The move came as the last four bodies were removed from the Upper Big Branch mine early on Tuesday, allowing for federal and state inspectors to begin their investigation into the April 5 explosion.
Meanwhile UBS raised its share price target for Massey Energy MEE.N to $67 from $64. The company's shares were up 3 cents at $46.06 in early trading on the New York Stock Exchange.
CtW Investment Group, which owns less than 1 percent of Massey's stock, said it had sent a letter to Massey's board of directors calling on them to immediately seek the resignation of Don Blankenship as chairman and CEO.
The letter called the disaster at the Upper Big Branch mine a "tragic consequence of the board's failure to challenge" Blankenship's "confrontational approach to regulatory compliance."
Last month, CtW had written the Massey board arguing that its failure to exercise sufficient oversight over Blankenship exposes "Massey and its shareholders to unnecessary legal, regulatory and reputational risks."
Massey, which had been cited for safety violations at the mine, says its record is on a par with the industry average.
Separately New York State Comptroller Thomas DiNapoli also called for Blankenship to resign immediately.

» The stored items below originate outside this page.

(** The same transaction carrying witnesses. *)
Definition tx_with (wits : list TxWitnessInput.t) : Transaction.t :=
  Transaction.mk (Transaction.inputs tx) (Transaction.outputs tx)
    (Transaction.locktime tx) (Transaction.version tx) true wits.

(** A one-input, one-output segwit transaction whose witness stack holds
    [n] items, each the single byte [0x01]. *)
Definition tx_stack (n : nat) : Transaction.t :=
  Transaction.mk
    [TxInput.mk
       "9f96ade4b41d5433f4eda31e1738ec2b36f6e7d1420d94a6af99801a88f7f7ff"
       0 Script.empty DEFAULT_TX_SEQUENCE]
    [TxOutput.mk 50000 script_code]
    DEFAULT_TX_LOCKTIME DEFAULT_TX_VERSION true
    [TxWitnessInput.mk (repeat "01"%string n)].

(** Previous outputs for a taproot spend of [tx]: two 34-byte scripts. *)
Definition prevout_script : Script.t :=
  Script.mk
    (unhex "5120a60869f0dbcf1dc659c9cecbaf8050135ea9e8cdc487053f1dc6880949dc684c").

End Examples.

(** ** The object store: what the digests do to shared objects

    A [TxInput], [TxOutput], [TxWitnessInput] or [Transaction] is a Python
    object with identity, held by reference in lists and attributes, and an
    attribute assignment changes it for every holder of the reference.
    Integers, [bytes], [str] and [Script] values are never assigned to by
    the module and are kept as values inside the objects. *)

Module Heap.

Definition loc := positive.

(** The attributes of a [Transaction] object; the three lists are held by
    reference. *)
Record tx_obj : Type := TxObj
  { o_inputs : loc;
    o_outputs : loc;
    o_locktime : bytes;
    o_version : bytes;
    o_has_segwit : bool;
    o_witnesses : loc }.

Inductive obj : Type :=
| OTxInput (v : TxInput.t)
| OTxOutput (v : TxOutput.t)
| OTxWitnessInput (stack : loc)      (* [stack] refers to a list of [str] *)
| OStrList (items : list string)
| OList (items : list loc)           (* a list of object references *)
| OTransaction (o : tx_obj).

Abbreviation store := (gmap loc obj).

(** Computations that read and write the store and may raise. *)
Definition M (A : Type) : Type := store -> result A * store.

Definition ret {A} (a : A) : M A := fun st => (Ok a, st).

Definition raise {A} (e : exn) : M A := fun st => (Raise e, st).

Definition lift {A} (r : result A) : M A := fun st => (r, st).

Definition mbind {A B} (m : M A) (k : A -> M B) : M B :=
  fun st =>
    match m st with
    | (Ok a, st') => k a st'
    | (Raise e, st') => (Raise e, st')
    end.

(** A new object. *)
Definition alloc (o : obj) : M loc :=
  fun st => let l := fresh (dom st) in (Ok l, <[l := o]> st).

(** Overwrite the object at [l]. *)
Definition put (l : loc) (o : obj) : M unit :=
  fun st => (Ok tt, <[l := o]> st).

(** Reading an object as an instance of a class; an object of another
    class has none of the attributes that are read. *)
Definition get_txinput (l : loc) : M TxInput.t :=
  fun st => match st !! l with
            | Some (OTxInput v) => (Ok v, st)
            | _ => (Raise TypeError, st)
            end.

Definition get_txoutput (l : loc) : M TxOutput.t :=
  fun st => match st !! l with
            | Some (OTxOutput v) => (Ok v, st)
            | _ => (Raise TypeError, st)
            end.

Definition get_stack (l : loc) : M loc :=
  fun st => match st !! l with
            | Some (OTxWitnessInput s) => (Ok s, st)
            | _ => (Raise TypeError, st)
            end.

Definition get_strlist (l : loc) : M (list string) :=
  fun st => match st !! l with
            | Some (OStrList items) => (Ok items, st)
            | _ => (Raise TypeError, st)
            end.

Definition get_list (l : loc) : M (list loc) :=
  fun st => match st !! l with
            | Some (OList items) => (Ok items, st)
            | _ => (Raise TypeError, st)
            end.

Definition get_tx (l : loc) : M tx_obj :=
  fun st => match st !! l with
            | Some (OTransaction o) => (Ok o, st)
            | _ => (Raise TypeError, st)
            end.

End Heap.

Declare Scope heap_scope.
Notation "'let!' x ':=' m 'in' k" := (Heap.mbind m (fun x => k))
  (at level 10, x pattern, m at level 100, k at level 200) : heap_scope.
#[local] Open Scope heap_scope.

Module HeapTx.

Import Heap.

(** [for x in xs: body(x)]. *)
Fixpoint for_m {A} (xs : list A) (body : A -> M unit) : M unit :=
  match xs with
  | [] => ret tt
  | x :: xs' => let! _ := body x in for_m xs' body
  end.

(** [[f(x) for x in xs]]. *)
Fixpoint map_M {A B} (f : A -> M B) (xs : list A) : M (list B) :=
  match xs with
  | [] => ret []
  | x :: xs' =>
      let! y := f x in
      let! ys := map_M f xs' in
      ret (y :: ys)
  end.

(** [tx.inputs], [tx.outputs]. *)
Definition tx_inputs (tx : loc) : M loc :=
  let! o := get_tx tx in ret (o_inputs o).

Definition tx_outputs (tx : loc) : M loc :=
  let! o := get_tx tx in ret (o_outputs o).

(** [tx.inputs = l], [tx.outputs = l]. *)
Definition set_tx_inputs (tx l : loc) : M unit :=
  let! o := get_tx tx in
  put tx (OTransaction
            (TxObj l (o_outputs o) (o_locktime o) (o_version o)
               (o_has_segwit o) (o_witnesses o))).

Definition set_tx_outputs (tx l : loc) : M unit :=
  let! o := get_tx tx in
  put tx (OTransaction
            (TxObj (o_inputs o) l (o_locktime o) (o_version o)
               (o_has_segwit o) (o_witnesses o))).

(** [txin.script_sig = s], [txin.sequence = q]. *)
Definition set_script_sig (txin : loc) (s : Script.t) : M unit :=
  let! v := get_txinput txin in
  put txin (OTxInput (TxInput.set_script_sig s v)).

Definition set_sequence (txin : loc) (q : bytes) : M unit :=
  let! v := get_txinput txin in
  put txin (OTxInput (TxInput.set_sequence q v)).

(** [l[i]], [len(l)] and [l.append(x)] on a list object. *)
Definition list_index (l : loc) (i : Z) : M loc :=
  let! items := get_list l in lift (index items i).

Definition list_len (l : loc) : M Z :=
  let! items := get_list l in ret (len items).

Definition list_append (l x : loc) : M unit :=
  let! items := get_list l in put l (OList (items ++ [x])).

(** [TxInput.copy], lines 138-143: a new object with the same attributes. *)
Definition TxInput_copy (txin : loc) : M loc :=
  let! v := get_txinput txin in alloc (OTxInput (TxInput.copy v)).

(** [TxOutput.copy], lines 277-281. *)
Definition TxOutput_copy (txout : loc) : M loc :=
  let! v := get_txoutput txout in alloc (OTxOutput (TxOutput.copy v)).

(** [TxWitnessInput.copy], lines 178-182: a new object that holds the
    same [stack] list. *)
Definition TxWitnessInput_copy (txwin : loc) : M loc :=
  let! s := get_stack txwin in alloc (OTxWitnessInput s).

(** [Transaction.copy], lines 548-555: three new lists of copies and a
    new transaction object. *)
Definition Transaction_copy (tx : loc) : M loc :=
  let! o := get_tx tx in
  let! items := get_list (o_inputs o) in
  let! ins := map_M TxInput_copy items in
  let! ins := alloc (OList ins) in
  let! items := get_list (o_outputs o) in
  let! outs := map_M TxOutput_copy items in
  let! outs := alloc (OList outs) in
  let! items := get_list (o_witnesses o) in
  let! wits := map_M TxWitnessInput_copy items in
  let! wits := alloc (OList wits) in
  alloc (OTransaction
           (TxObj ins outs (o_locktime o) (o_version o) (o_has_segwit o)
              wits)).

(** The value of a witness object and of a transaction object: what the
    serialisers and the digests read from them. *)
Definition load_witness (txwin : loc) : M TxWitnessInput.t :=
  let! s := get_stack txwin in
  let! items := get_strlist s in
  ret (TxWitnessInput.mk items).

Definition load_tx (tx : loc) : M Transaction.t :=
  let! o := get_tx tx in
  let! items := get_list (o_inputs o) in
  let! ins := map_M get_txinput items in
  let! items := get_list (o_outputs o) in
  let! outs := map_M get_txoutput items in
  let! items := get_list (o_witnesses o) in
  let! wits := map_M load_witness items in
  ret (Transaction.mk ins outs (o_locktime o) (o_version o) (o_has_segwit o)
         wits).

(** What [to_bytes(False)] and the segwit and taproot digests read of a
    transaction object: every attribute but [witnesses]. *)
Definition load_body (tx : loc) : M Transaction.t :=
  let! o := get_tx tx in
  let! items := get_list (o_inputs o) in
  let! ins := map_M get_txinput items in
  let! items := get_list (o_outputs o) in
  let! outs := map_M get_txoutput items in
  ret (Transaction.mk ins outs (o_locktime o) (o_version o) (o_has_segwit o)
         []).

(** Lines 612-614 and 633-635. *)
Definition zero_other_sequences (tmp_tx : loc) (txin_index : Z) : M unit :=
  let! ins := tx_inputs tmp_tx in
  let! n := list_len ins in
  for_m (range n)
    (fun i =>
       if i =? txin_index then ret tt
       else
         let! ins := tx_inputs tmp_tx in
         let! txin := list_index ins i in
         set_sequence txin EMPTY_TX_SEQUENCE).

(** Lines 585-586: [for txin in tmp_tx.inputs: txin.script_sig = Script([])]. *)
Definition clear_script_sigs (tmp_tx : loc) : M unit :=
  let! ins := tx_inputs tmp_tx in
  let! items := get_list ins in
  for_m items (fun txin => set_script_sig txin Script.empty).

(** Line 599: [tmp_tx.inputs[txin_index].script_sig = script]. *)
Definition set_signed_script (tmp_tx : loc) (txin_index : Z)
    (script : Script.t) : M unit :=
  let! ins := tx_inputs tmp_tx in
  let! txin := list_index ins txin_index in
  set_script_sig txin script.

(** Lines 627-629: the placeholders and the signed output, appended to
    the new list of outputs. *)
Definition append_single_outputs (tmp_tx : loc) (txin_index : Z)
    (txout : loc) : M unit :=
  let! _ :=
    for_m (range txin_index)
      (fun _ =>
         let! outs := tx_outputs tmp_tx in
         let! placeholder :=
           alloc (OTxOutput (TxOutput.mk NEGATIVE_SATOSHI Script.empty)) in
         list_append outs placeholder) in
  let! outs := tx_outputs tmp_tx in
  list_append outs txout.

(** Lines 606-635: [SIGHASH_NONE] and [SIGHASH_SINGLE]. *)
Definition apply_sighash_type (tmp_tx : loc) (txin_index sighash : Z)
  : M unit :=
  if Z.land sighash 31 =? SIGHASH_NONE then
    let! new := alloc (OList []) in
    let! _ := set_tx_outputs tmp_tx new in
    zero_other_sequences tmp_tx txin_index
  else if Z.land sighash 31 =? SIGHASH_SINGLE then
    let! outs := tx_outputs tmp_tx in
    let! n := list_len outs in
    if n <=? txin_index then raise ValueError
    else
      let! outs := tx_outputs tmp_tx in
      let! txout := list_index outs txin_index in
      let! new := alloc (OList []) in
      let! _ := set_tx_outputs tmp_tx new in
      let! _ := append_single_outputs tmp_tx txin_index txout in
      zero_other_sequences tmp_tx txin_index
  else ret tt.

"Massey's cavalier attitude toward risk and callous disregard for the safety of its employees has exacted a horrible cost on dozens of hard-working miners and their loved ones," DiNapoli said in a statement. "This tragedy was a failure both of risk management and effective board oversight. Blankenship must step down and make room for more responsible leadership at Massey."
DiNapoli is the sole trustee of the $129.4 billion New York State Common Retirement Fund which holds 303,550 shares of Massey stock, worth about $14.1 million. The CtW Investment Group works with pension funds sponsored by unions affiliated with Change to Win, a coalition of unions.
Massey had no immediate comment on the investors' comments.
In a press release, the company said the last four bodies from the blast at Upper Big Branch had been removed from the mine. It said its focus now was on the investigation and it would work with state and federal authorities to determine the cause of the explosion.